▶ _What you need to do_
Pick out each line of the records that includes the string "exponent", and copy it.

▶ _Task material_
┌────────
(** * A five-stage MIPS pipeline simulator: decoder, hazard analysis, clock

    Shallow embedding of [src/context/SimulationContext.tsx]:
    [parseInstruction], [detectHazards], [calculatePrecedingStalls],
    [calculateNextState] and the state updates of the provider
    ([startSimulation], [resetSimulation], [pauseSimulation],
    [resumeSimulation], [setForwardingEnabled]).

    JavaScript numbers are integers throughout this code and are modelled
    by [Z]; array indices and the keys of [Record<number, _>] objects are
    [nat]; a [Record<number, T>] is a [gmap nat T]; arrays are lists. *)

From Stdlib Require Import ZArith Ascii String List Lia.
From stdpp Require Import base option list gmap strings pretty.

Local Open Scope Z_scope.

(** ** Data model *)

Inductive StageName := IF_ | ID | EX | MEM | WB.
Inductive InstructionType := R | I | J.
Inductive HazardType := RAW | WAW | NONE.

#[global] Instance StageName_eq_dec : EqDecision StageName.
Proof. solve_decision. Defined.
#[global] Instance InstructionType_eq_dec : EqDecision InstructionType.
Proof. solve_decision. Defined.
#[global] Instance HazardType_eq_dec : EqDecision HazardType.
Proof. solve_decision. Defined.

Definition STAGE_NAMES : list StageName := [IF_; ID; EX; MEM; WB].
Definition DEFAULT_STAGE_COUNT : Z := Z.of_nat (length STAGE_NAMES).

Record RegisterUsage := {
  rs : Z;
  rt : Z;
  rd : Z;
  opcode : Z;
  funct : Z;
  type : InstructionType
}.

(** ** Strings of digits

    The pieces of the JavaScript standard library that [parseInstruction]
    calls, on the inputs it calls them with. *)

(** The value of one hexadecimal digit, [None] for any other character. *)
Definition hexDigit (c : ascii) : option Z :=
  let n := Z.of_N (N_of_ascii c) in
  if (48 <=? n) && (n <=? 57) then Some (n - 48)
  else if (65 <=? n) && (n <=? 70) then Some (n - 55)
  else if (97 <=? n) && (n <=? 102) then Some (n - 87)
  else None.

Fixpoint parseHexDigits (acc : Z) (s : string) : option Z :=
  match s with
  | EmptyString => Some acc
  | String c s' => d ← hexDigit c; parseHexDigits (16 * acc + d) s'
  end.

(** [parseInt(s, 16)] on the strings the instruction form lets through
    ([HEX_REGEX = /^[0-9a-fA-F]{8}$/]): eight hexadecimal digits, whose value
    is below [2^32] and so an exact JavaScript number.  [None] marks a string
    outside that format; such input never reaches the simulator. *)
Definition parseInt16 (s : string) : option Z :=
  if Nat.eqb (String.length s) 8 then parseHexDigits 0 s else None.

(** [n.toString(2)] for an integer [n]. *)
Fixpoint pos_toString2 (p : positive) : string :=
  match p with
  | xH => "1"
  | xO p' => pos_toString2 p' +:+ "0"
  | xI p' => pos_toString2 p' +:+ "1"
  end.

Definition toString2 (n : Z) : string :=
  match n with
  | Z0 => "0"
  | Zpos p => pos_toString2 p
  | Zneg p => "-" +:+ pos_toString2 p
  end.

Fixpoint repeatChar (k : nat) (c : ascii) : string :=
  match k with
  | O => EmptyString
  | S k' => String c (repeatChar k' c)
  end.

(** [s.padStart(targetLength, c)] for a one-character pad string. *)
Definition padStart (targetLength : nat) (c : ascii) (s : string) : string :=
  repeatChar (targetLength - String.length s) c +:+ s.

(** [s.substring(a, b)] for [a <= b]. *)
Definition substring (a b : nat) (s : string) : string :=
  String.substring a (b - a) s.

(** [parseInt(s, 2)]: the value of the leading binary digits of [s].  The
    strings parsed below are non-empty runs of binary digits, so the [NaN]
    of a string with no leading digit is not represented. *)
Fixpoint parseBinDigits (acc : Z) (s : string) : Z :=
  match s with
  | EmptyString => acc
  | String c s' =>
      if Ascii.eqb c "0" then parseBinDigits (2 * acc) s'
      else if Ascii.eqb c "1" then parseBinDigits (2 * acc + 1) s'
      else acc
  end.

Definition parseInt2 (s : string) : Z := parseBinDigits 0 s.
└────────
┌────────
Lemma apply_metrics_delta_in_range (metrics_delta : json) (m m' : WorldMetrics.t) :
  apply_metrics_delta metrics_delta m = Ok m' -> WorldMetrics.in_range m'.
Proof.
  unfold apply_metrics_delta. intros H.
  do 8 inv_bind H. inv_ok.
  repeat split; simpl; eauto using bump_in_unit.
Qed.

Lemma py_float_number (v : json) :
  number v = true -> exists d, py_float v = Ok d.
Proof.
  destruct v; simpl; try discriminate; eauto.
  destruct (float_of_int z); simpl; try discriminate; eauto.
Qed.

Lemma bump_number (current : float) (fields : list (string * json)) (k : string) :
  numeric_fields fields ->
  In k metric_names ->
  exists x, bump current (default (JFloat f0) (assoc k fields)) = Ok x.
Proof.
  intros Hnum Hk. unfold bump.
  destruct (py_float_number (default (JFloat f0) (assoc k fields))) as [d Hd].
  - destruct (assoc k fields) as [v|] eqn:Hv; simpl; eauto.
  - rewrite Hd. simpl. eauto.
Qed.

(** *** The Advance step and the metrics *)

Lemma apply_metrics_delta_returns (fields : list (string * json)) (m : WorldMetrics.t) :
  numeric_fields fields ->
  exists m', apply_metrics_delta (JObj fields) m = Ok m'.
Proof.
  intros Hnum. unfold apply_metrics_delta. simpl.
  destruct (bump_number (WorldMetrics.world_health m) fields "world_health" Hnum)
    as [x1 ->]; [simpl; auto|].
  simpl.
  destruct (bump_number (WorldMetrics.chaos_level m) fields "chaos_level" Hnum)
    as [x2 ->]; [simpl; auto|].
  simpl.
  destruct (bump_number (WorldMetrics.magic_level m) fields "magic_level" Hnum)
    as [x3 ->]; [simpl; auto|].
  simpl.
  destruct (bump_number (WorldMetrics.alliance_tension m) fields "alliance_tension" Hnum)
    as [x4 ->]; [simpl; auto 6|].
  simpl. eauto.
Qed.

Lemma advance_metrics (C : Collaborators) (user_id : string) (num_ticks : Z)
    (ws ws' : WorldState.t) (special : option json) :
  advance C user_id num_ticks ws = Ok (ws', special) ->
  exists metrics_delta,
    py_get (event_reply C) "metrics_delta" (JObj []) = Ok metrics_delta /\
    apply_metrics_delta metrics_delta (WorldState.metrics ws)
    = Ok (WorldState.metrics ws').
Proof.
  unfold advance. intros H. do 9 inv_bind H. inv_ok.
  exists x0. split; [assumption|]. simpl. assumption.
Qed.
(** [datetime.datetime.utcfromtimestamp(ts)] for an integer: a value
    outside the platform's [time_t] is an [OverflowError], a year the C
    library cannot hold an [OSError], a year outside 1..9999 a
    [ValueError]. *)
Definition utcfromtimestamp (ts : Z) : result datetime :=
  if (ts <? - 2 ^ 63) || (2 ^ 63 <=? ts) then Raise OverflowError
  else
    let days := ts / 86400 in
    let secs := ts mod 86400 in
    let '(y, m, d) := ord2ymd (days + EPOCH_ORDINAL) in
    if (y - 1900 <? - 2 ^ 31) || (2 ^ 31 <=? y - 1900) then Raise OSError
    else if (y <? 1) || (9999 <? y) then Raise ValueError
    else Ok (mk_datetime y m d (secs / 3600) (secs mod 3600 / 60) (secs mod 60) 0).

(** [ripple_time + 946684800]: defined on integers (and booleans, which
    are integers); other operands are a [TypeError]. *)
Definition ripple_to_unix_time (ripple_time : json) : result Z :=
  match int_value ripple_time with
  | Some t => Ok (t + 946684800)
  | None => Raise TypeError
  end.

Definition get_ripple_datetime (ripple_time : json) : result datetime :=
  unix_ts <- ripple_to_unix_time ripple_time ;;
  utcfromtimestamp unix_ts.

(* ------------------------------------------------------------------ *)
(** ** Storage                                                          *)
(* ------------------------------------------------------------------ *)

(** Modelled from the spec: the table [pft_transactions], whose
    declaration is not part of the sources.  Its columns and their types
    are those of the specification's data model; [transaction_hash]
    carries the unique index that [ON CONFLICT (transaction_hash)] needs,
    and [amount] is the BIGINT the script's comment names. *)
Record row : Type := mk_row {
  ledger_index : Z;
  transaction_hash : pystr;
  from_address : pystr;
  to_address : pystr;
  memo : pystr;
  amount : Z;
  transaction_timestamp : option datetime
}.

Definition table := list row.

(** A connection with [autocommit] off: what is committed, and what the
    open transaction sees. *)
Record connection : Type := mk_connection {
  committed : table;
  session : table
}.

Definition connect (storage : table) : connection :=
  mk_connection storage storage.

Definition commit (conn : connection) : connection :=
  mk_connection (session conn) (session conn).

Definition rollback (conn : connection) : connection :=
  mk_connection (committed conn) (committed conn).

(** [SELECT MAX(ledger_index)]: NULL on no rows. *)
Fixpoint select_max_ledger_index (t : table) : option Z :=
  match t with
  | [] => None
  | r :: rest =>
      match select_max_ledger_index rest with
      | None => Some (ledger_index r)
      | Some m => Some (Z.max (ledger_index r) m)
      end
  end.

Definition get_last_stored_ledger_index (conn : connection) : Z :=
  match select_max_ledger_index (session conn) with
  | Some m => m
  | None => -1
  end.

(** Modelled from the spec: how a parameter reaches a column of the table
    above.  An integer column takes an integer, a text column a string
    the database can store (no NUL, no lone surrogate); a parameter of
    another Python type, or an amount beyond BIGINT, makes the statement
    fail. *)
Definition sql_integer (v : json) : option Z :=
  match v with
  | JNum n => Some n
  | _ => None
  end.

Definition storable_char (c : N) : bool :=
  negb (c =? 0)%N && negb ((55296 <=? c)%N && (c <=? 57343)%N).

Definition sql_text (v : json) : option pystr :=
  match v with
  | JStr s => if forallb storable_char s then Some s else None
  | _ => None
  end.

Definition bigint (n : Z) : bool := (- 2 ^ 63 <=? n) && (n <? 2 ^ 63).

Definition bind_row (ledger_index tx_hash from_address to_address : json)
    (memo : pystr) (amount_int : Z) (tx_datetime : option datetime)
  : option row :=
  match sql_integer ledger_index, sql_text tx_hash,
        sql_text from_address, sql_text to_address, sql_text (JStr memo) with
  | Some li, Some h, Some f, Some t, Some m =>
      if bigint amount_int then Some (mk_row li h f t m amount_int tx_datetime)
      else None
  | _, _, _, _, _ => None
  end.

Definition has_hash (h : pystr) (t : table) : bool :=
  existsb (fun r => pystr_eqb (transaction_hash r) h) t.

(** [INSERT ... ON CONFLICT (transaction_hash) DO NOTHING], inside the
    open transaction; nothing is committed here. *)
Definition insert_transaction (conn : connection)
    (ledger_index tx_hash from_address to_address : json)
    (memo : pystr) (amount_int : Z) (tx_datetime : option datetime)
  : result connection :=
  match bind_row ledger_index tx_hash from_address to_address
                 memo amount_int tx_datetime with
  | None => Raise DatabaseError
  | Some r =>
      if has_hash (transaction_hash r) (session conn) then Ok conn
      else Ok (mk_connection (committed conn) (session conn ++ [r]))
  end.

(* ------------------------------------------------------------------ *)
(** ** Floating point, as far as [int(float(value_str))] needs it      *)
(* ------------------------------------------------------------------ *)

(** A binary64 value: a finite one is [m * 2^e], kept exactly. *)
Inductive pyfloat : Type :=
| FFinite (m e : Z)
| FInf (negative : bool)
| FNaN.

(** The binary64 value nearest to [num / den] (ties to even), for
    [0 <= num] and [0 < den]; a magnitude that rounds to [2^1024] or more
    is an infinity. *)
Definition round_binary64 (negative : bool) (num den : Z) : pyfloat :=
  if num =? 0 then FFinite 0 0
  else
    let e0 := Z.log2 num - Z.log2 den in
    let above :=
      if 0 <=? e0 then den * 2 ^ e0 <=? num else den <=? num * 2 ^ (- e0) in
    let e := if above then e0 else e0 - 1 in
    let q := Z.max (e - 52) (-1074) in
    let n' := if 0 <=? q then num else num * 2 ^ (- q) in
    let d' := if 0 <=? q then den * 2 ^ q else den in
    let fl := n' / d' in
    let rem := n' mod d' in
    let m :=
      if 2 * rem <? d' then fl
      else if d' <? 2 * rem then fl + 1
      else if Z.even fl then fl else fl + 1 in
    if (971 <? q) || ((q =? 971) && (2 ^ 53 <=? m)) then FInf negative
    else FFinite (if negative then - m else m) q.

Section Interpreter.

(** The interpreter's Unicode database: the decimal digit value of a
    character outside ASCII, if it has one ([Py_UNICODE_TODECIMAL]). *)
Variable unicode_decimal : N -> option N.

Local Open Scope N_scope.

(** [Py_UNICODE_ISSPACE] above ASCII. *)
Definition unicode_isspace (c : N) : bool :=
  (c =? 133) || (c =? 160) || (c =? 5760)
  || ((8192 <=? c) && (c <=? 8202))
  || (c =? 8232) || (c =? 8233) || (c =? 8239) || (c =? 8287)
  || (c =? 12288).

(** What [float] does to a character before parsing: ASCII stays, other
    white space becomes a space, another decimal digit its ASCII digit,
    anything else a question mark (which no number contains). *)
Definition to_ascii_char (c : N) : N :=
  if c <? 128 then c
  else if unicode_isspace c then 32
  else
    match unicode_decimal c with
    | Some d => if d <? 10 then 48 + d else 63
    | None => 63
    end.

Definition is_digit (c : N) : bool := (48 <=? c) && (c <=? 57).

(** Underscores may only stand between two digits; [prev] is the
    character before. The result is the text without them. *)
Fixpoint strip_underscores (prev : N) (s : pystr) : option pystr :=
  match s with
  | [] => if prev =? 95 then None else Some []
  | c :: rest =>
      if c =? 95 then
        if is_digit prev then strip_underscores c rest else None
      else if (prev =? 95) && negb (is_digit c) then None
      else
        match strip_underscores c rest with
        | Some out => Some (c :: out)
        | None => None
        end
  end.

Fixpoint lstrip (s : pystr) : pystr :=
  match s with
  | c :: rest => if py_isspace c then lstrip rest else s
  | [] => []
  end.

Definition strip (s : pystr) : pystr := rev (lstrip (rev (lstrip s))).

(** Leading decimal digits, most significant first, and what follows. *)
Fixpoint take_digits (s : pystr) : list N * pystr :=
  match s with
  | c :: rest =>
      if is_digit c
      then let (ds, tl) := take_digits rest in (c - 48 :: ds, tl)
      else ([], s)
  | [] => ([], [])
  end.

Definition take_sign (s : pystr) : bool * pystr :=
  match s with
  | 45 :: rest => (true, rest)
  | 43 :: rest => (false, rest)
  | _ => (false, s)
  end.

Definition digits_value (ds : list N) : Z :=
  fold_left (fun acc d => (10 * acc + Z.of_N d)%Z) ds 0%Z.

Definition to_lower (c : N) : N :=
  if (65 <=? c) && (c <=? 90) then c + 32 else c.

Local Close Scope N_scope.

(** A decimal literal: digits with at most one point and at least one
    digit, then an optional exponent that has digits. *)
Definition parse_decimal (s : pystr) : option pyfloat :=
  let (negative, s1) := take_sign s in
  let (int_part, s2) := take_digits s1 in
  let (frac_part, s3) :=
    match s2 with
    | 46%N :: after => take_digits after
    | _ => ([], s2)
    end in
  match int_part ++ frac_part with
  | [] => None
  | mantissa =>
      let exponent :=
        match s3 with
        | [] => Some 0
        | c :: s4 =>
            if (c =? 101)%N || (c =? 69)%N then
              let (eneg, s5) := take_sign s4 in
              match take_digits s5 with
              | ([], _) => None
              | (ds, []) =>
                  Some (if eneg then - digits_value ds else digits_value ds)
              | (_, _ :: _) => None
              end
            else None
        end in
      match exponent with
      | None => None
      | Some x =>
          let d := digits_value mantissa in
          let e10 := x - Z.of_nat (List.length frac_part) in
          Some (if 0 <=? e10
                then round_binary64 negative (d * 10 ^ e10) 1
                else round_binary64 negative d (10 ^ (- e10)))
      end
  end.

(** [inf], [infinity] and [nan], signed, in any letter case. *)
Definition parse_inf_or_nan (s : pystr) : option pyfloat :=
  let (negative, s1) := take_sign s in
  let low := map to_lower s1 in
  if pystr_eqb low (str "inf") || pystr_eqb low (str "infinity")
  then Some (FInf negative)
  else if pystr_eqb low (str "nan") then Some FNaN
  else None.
└────────
▶ _Answer box_
    digit, then an optional exponent that has digits. *)
      let exponent :=
      match exponent with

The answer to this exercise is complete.